Shaft and chamber tombs were typically used for related family members, possibly part of a lineage. Archaeologists consider shaft and chamber tombs to be an expression of broader Mesoamerican beliefs. Chambers may represent artificial caves which are associated with the Underworld being a dark, watery space located underground. The accompaniment of conch shells with the deceased may reinforce that association.

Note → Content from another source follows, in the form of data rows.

(** * file-force: the tag cryptography (libcrypto) and the harvester

    A shallow embedding of the repository's [LibCrypto] class (symmetric
    cipher envelope, ECDH, HKDF key strengthening, ECDSA sign / recover), of
    the harvester script that turns ledger events into [pull] requests, and
    of the redundant retrieval it drives.

    JavaScript values are modelled by a small tagged union, exceptions by a
    completion type, and the two process-wide effects the code relies on
    (the entropy consumed by [crypto.randomBytes] and the lines written to
    the console) by explicit state passing.  The primitives of Node's
    [crypto] module that the default paths reach (AES in counter mode,
    SHA-256, HMAC) are written out from their standards, so that every
    function below evaluates on concrete inputs. *)

From Stdlib Require Import ZArith NArith List String Ascii Bool Lia.
From Stdlib Require Import Strings.Byte.
Import ListNotations.

Set Implicit Arguments.

(* ================================================================== *)
(** ** Bytes and buffers *)

Definition Buffer := list byte.

Definition byte_of_N (n : N) : byte :=
  match Byte.of_N (n mod 256) with
  | Some b => b
  | None => x00
  end.

Definition bits8 : Type :=
  (bool * (bool * (bool * (bool * (bool * (bool * (bool * bool)))))))%type.

Definition xor_bits (a b : bits8) : bits8 :=
  let '(a0, (a1, (a2, (a3, (a4, (a5, (a6, a7))))))) := a in
  let '(b0, (b1, (b2, (b3, (b4, (b5, (b6, b7))))))) := b in
  (xorb a0 b0, (xorb a1 b1, (xorb a2 b2, (xorb a3 b3,
  (xorb a4 b4, (xorb a5 b5, (xorb a6 b6, xorb a7 b7))))))).

Definition byte_xor (a b : byte) : byte :=
  Byte.of_bits (xor_bits (Byte.to_bits a) (Byte.to_bits b)).

(** Big-endian reading of a buffer, as [new BN(buffer)] does. *)
Definition N_of_bytes (b : Buffer) : N :=
  fold_left (fun acc x => (acc * 256 + Byte.to_N x)%N) b 0%N.

(** The [len] low-order bytes of [n], most significant first. *)
Fixpoint bytes_of_N (len : nat) (n : N) : Buffer :=
  match len with
  | O => []
  | S k => bytes_of_N k (n / 256) ++ [byte_of_N n]
  end.

(* ------------------------------------------------------------------ *)
(** *** Hexadecimal: [buf.toString('hex')] and [new Buffer(str, 'hex')] *)

Definition hex_digit (n : N) : ascii :=
  nth (N.to_nat n)
      (list_ascii_of_string "0123456789abcdef") "0"%char.

Definition hex_value (c : ascii) : option N :=
  let n := N_of_ascii c in
  if ((48 <=? n) && (n <=? 57))%N then Some (n - 48)%N
  else if ((97 <=? n) && (n <=? 102))%N then Some (n - 87)%N
  else if ((65 <=? n) && (n <=? 70))%N then Some (n - 55)%N
  else None.

Fixpoint toString_hex (b : Buffer) : string :=
  match b with
  | [] => EmptyString
  | x :: rest =>
      String (hex_digit (Byte.to_N x / 16))
             (String (hex_digit (Byte.to_N x mod 16)) (toString_hex rest))
  end.

(** Node decodes pairs of digits and stops at the first pair that is not
    hexadecimal; a trailing single character is dropped. *)
Fixpoint hex_decode (s : string) : Buffer :=
  match s with
  | String c1 (String c2 rest) =>
      match hex_value c1, hex_value c2 with
      | Some h, Some l => byte_of_N (16 * h + l) :: hex_decode rest
      | _, _ => []
      end
  | _ => []
  end.

(* ------------------------------------------------------------------ *)
(** *** UTF-8, Latin-1 and UTF-16: [new Buffer(str)] and friends

    A JavaScript string is modelled by a [string] whose characters are the
    code points U+0000 .. U+00FF. *)

Definition utf8_char (c : ascii) : Buffer :=
  let n := N_of_ascii c in
  if (n <? 128)%N then [byte_of_N n]
  else [byte_of_N (192 + n / 64); byte_of_N (128 + n mod 64)].

Definition utf8_encode (s : string) : Buffer :=
  flat_map utf8_char (list_ascii_of_string s).

Definition latin1_encode (s : string) : Buffer :=
  map (fun c => byte_of_N (N_of_ascii c)) (list_ascii_of_string s).

Definition ascii_encode (s : string) : Buffer :=
  map (fun c => byte_of_N (N_of_ascii c)) (list_ascii_of_string s).

Definition utf16le_encode (s : string) : Buffer :=
  flat_map (fun c => [byte_of_N (N_of_ascii c); x00]) (list_ascii_of_string s).

(* ------------------------------------------------------------------ *)
(** *** Base64: [new Buffer(str, 'base64')]

    Node's decoder is lenient: characters outside the alphabet are skipped
    and decoding stops at the first padding character. *)

Definition base64_value (c : ascii) : option N :=
  let n := N_of_ascii c in
  if ((65 <=? n) && (n <=? 90))%N then Some (n - 65)%N
  else if ((97 <=? n) && (n <=? 122))%N then Some (n - 71)%N
  else if ((48 <=? n) && (n <=? 57))%N then Some (n + 4)%N
  else if ((n =? 43) || (n =? 45))%N then Some 62%N
  else if ((n =? 47) || (n =? 95))%N then Some 63%N
  else None.

Fixpoint base64_sextets (cs : list ascii) : list N :=
  match cs with
  | [] => []
  | c :: rest =>
      if (N_of_ascii c =? 61)%N then []
      else match base64_value c with
           | Some v => v :: base64_sextets rest
           | None => base64_sextets rest
           end
  end.

Fixpoint base64_groups (fuel : nat) (vs : list N) : Buffer :=
  match fuel with
  | O => []
  | S k =>
      match vs with
      | a :: b :: c :: d :: rest =>
          byte_of_N (a * 4 + b / 16)
            :: byte_of_N (b * 16 + c / 4)
            :: byte_of_N (c * 64 + d)
            :: base64_groups k rest
      | [a; b; c] => [byte_of_N (a * 4 + b / 16); byte_of_N (b * 16 + c / 4)]
      | [a; b] => [byte_of_N (a * 4 + b / 16)]
      | _ => []
      end
  end.

Definition base64_decode (s : string) : Buffer :=
  let vs := base64_sextets (list_ascii_of_string s) in
  base64_groups (S (List.length vs)) vs.

(* ================================================================== *)
(** ** AES (FIPS 197), the block function behind [aes-*-ctr]

    Bytes are handled as [N] inside the block function; the state is the
    sixteen input bytes in input order (column by column). *)

Module AES.

Definition xtime (a : N) : N :=
  let d := (a * 2)%N in
  if (256 <=? d)%N then N.lxor (d - 256) 27 else d.

Fixpoint gmul_aux (fuel : nat) (a b acc : N) : N :=
  match fuel with
  | O => acc
  | S k =>
      gmul_aux k (xtime a) (b / 2)
               (if N.odd b then N.lxor acc a else acc)
  end.

(** Multiplication in GF(2^8) modulo x^8 + x^4 + x^3 + x + 1. *)
Definition gmul (a b : N) : N := gmul_aux 8 a b 0.

Fixpoint gpow (a : N) (e : nat) : N :=
  match e with
  | O => 1%N
  | S k => gmul a (gpow a k)
  end.

Definition rotl8 (a : N) (k : N) : N :=
  (N.lor (N.shiftl a k) (N.shiftr a (8 - k)) mod 256)%N.

Definition sbox_of (a : N) : N :=
  let b := gpow a 254 in
  N.lxor (N.lxor (N.lxor (N.lxor (N.lxor b (rotl8 b 1)) (rotl8 b 2))
                         (rotl8 b 3)) (rotl8 b 4)) 99.

Definition sbox_table : list N :=
  Eval vm_compute in map (fun i => sbox_of (N.of_nat i)) (seq 0 256).

Definition sbox (a : N) : N := nth (N.to_nat a) sbox_table 0%N.

Definition xor_words (a b : list N) : list N :=
  map (fun p => N.lxor (fst p) (snd p)) (combine a b).

Definition rot_word (w : list N) : list N :=
  match w with
  | a :: rest => rest ++ [a]
  | [] => []
  end.

Definition rcon (i : nat) : list N := [gpow 2 (i - 1); 0; 0; 0]%N.

Fixpoint chunks (fuel : nat) (k : nat) (l : list N) : list (list N) :=
  match fuel with
  | O => []
  | S f =>
      match l with
      | [] => []
      | _ => firstn k l :: chunks f k (skipn k l)
      end
  end.

(** Key expansion: [ws] holds the words computed so far, oldest first. *)
Fixpoint expand (todo : nat) (nk : nat) (i : nat) (ws : list (list N))
  : list (list N) :=
  match todo with
  | O => ws
  | S t =>
      let prev := nth (i - 1) ws [] in
      let temp :=
        if (i mod nk =? 0)%nat
        then xor_words (map sbox (rot_word prev)) (rcon (i / nk))
        else if ((6 <? nk) && (i mod nk =? 4))%nat
             then map sbox prev
             else prev in
      expand t nk (S i) (ws ++ [xor_words (nth (i - nk) ws []) temp])
  end.

Definition key_schedule (key : list N) : list (list N) :=
  let nk := (List.length key / 4)%nat in
  expand (4 * (nk + 7) - nk) nk nk (chunks nk 4 key).

Definition round_key (ws : list (list N)) (r : nat) : list N :=
  List.concat (firstn 4 (skipn (4 * r) ws)).

Definition shift_rows (st : list N) : list N :=
  map (fun i => nth (4 * ((i / 4 + i mod 4) mod 4) + i mod 4) st 0%N)
      (seq 0 16).

Definition mix_column (c : list N) : list N :=
  match c with
  | [a0; a1; a2; a3] =>
      [ N.lxor (N.lxor (gmul 2 a0) (gmul 3 a1)) (N.lxor a2 a3);
        N.lxor (N.lxor a0 (gmul 2 a1)) (N.lxor (gmul 3 a2) a3);
        N.lxor (N.lxor a0 a1) (N.lxor (gmul 2 a2) (gmul 3 a3));
        N.lxor (N.lxor (gmul 3 a0) a1) (N.lxor a2 (gmul 2 a3)) ]
  | _ => c
  end.

Definition mix_columns (st : list N) : list N :=
  List.concat (map mix_column (chunks 4 4 st)).

Fixpoint rounds (todo : nat) (r : nat) (ws : list (list N)) (st : list N)
  : list N :=
  match todo with
  | O => st
  | S t =>
      rounds t (S r) ws
        (xor_words (mix_columns (shift_rows (map sbox st))) (round_key ws r))
  end.

(** The forward cipher on one 16-byte block, for a key of 16, 24 or 32
    bytes. *)
Definition encrypt_block (key block : Buffer) : Buffer :=
  let ws := key_schedule (map Byte.to_N key) in
  let nr := (List.length key / 4 + 6)%nat in
  let st := xor_words (map Byte.to_N block) (round_key ws 0) in
  let st := rounds (nr - 1) 1 ws st in
  map byte_of_N
      (xor_words (shift_rows (map sbox st)) (round_key ws nr)).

Archaeologists in the Tequila Valleys have documented some of the deepest and most richly furnished shaft and chamber tombs in West Mexico. The site of El Arenal boasts a shaft and chamber tomb with a shaft depth of 16 meters. Archaeologists excavating at the site of Huitzilapa discovered a shaft and chamber tomb consisting of two chambers, six individuals, and hundreds of artifacts. Mortuary goods consisted of complete and broken ceramic figures, vessels, ground stone, jadeite, quartz, shell jewelry, conch shells, and the oldest amate paper in Mesoamerica (dated to 73 CE). While archaeologists in both Nayarit and Colima have documented more shaft and chamber tombs than in Jalisco, none are as elaborate, deep, or large as those found in the Tequila Valleys.

=== Guachimontones ===

Guachimontones are the circular ceremonial buildings constructed by the Teuchitlán culture people within the Tequila Valleys. A typical guachimonton (colloquially called a circle in both English and Spanish) consists of four basic architectural features: the patio, the banquette, the altar, and the platforms. The patio consists of a circular platform that forms the base of the building and dictates its maximum diameter. Constructed on top of the patio are both the banquette and the altar. The banquette consists of a ring-shaped platform whose outer diameter conforms to the diameter of the patio platform. The inner diameter of the banquette is set somewhere in the patio space dictating the size of the platforms and constraining the available patio space. Constructed in the center of the patio is the altar that exhibits a range of diameters, sizes, and shapes and constrains the available patio space. Typically, constructed on top of the banquette is an even number of quadrangular platforms ranging in number from four to sixteen.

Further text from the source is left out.